== Supplied information ==

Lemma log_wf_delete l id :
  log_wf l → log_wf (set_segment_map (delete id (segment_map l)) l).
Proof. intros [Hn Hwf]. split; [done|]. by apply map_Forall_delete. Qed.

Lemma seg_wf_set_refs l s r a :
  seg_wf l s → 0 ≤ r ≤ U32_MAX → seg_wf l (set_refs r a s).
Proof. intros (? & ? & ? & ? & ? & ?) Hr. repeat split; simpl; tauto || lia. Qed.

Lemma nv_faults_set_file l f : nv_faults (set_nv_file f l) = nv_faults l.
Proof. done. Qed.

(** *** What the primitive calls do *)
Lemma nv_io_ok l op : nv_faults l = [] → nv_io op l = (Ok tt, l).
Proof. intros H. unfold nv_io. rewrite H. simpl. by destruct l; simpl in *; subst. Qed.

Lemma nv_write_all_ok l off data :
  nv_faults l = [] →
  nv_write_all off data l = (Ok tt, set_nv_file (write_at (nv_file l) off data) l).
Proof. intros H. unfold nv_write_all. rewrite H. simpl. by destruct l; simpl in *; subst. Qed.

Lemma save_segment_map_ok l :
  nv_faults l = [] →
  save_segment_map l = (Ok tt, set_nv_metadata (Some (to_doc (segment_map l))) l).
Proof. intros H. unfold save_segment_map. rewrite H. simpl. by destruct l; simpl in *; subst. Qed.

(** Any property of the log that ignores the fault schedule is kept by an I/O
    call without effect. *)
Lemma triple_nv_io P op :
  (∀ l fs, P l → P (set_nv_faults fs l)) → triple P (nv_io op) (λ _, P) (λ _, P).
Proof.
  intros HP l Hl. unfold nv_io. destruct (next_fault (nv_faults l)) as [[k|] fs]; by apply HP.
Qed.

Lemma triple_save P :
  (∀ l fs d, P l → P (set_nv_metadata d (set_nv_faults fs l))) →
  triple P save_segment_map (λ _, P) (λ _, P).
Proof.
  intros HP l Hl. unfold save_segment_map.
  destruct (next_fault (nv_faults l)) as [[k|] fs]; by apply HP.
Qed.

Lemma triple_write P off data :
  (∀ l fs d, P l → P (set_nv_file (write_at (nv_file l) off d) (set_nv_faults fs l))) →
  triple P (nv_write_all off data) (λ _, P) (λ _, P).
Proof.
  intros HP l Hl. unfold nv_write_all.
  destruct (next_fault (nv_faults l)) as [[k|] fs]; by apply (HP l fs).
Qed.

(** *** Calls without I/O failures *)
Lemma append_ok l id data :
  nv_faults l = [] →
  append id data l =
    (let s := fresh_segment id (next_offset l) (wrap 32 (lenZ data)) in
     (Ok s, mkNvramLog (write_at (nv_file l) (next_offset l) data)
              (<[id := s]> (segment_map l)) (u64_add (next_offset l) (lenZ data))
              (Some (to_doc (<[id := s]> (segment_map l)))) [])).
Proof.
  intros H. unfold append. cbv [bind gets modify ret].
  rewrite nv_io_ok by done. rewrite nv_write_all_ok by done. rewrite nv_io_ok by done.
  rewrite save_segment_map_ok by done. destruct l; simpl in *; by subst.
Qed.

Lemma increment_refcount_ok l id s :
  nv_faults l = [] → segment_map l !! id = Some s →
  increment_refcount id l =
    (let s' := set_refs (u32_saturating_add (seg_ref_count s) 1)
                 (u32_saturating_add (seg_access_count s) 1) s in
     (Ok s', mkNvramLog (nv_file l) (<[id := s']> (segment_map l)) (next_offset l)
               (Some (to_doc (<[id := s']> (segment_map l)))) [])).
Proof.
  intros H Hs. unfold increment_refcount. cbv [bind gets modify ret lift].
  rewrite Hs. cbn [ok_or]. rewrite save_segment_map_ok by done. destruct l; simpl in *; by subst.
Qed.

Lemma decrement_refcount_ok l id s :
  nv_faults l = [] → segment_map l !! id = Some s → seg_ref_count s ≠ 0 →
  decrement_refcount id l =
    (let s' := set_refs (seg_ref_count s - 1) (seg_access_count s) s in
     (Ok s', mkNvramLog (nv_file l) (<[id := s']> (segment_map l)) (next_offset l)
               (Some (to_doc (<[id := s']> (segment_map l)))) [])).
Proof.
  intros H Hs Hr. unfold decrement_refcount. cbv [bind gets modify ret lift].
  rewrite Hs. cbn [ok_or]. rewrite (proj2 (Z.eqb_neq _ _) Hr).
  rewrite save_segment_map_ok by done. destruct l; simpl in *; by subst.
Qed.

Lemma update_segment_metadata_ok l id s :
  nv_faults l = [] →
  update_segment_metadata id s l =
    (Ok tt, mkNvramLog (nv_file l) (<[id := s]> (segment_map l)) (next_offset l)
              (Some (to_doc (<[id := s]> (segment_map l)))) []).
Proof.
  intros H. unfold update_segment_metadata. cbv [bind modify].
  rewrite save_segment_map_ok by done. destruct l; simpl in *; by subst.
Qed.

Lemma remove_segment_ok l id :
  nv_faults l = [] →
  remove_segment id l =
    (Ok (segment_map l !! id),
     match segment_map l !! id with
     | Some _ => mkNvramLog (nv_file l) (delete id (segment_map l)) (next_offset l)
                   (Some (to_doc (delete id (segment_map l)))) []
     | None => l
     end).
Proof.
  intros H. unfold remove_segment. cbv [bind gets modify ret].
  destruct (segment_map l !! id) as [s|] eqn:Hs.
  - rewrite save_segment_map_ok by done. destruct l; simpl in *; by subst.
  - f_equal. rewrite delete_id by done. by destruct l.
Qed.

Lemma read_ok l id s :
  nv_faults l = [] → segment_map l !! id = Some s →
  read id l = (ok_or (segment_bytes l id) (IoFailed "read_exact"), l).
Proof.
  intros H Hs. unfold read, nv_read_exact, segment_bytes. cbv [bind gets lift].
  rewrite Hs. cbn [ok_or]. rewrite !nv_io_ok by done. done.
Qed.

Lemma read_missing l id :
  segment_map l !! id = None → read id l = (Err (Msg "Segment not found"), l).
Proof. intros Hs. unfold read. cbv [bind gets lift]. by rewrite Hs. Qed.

===

● Your objective: Each line in the records above that contains the word "None" must be copied.

● Answer section:
     | None => l
  segment_map l !! id = None → read id l = (Err (Msg "Segment not found"), l).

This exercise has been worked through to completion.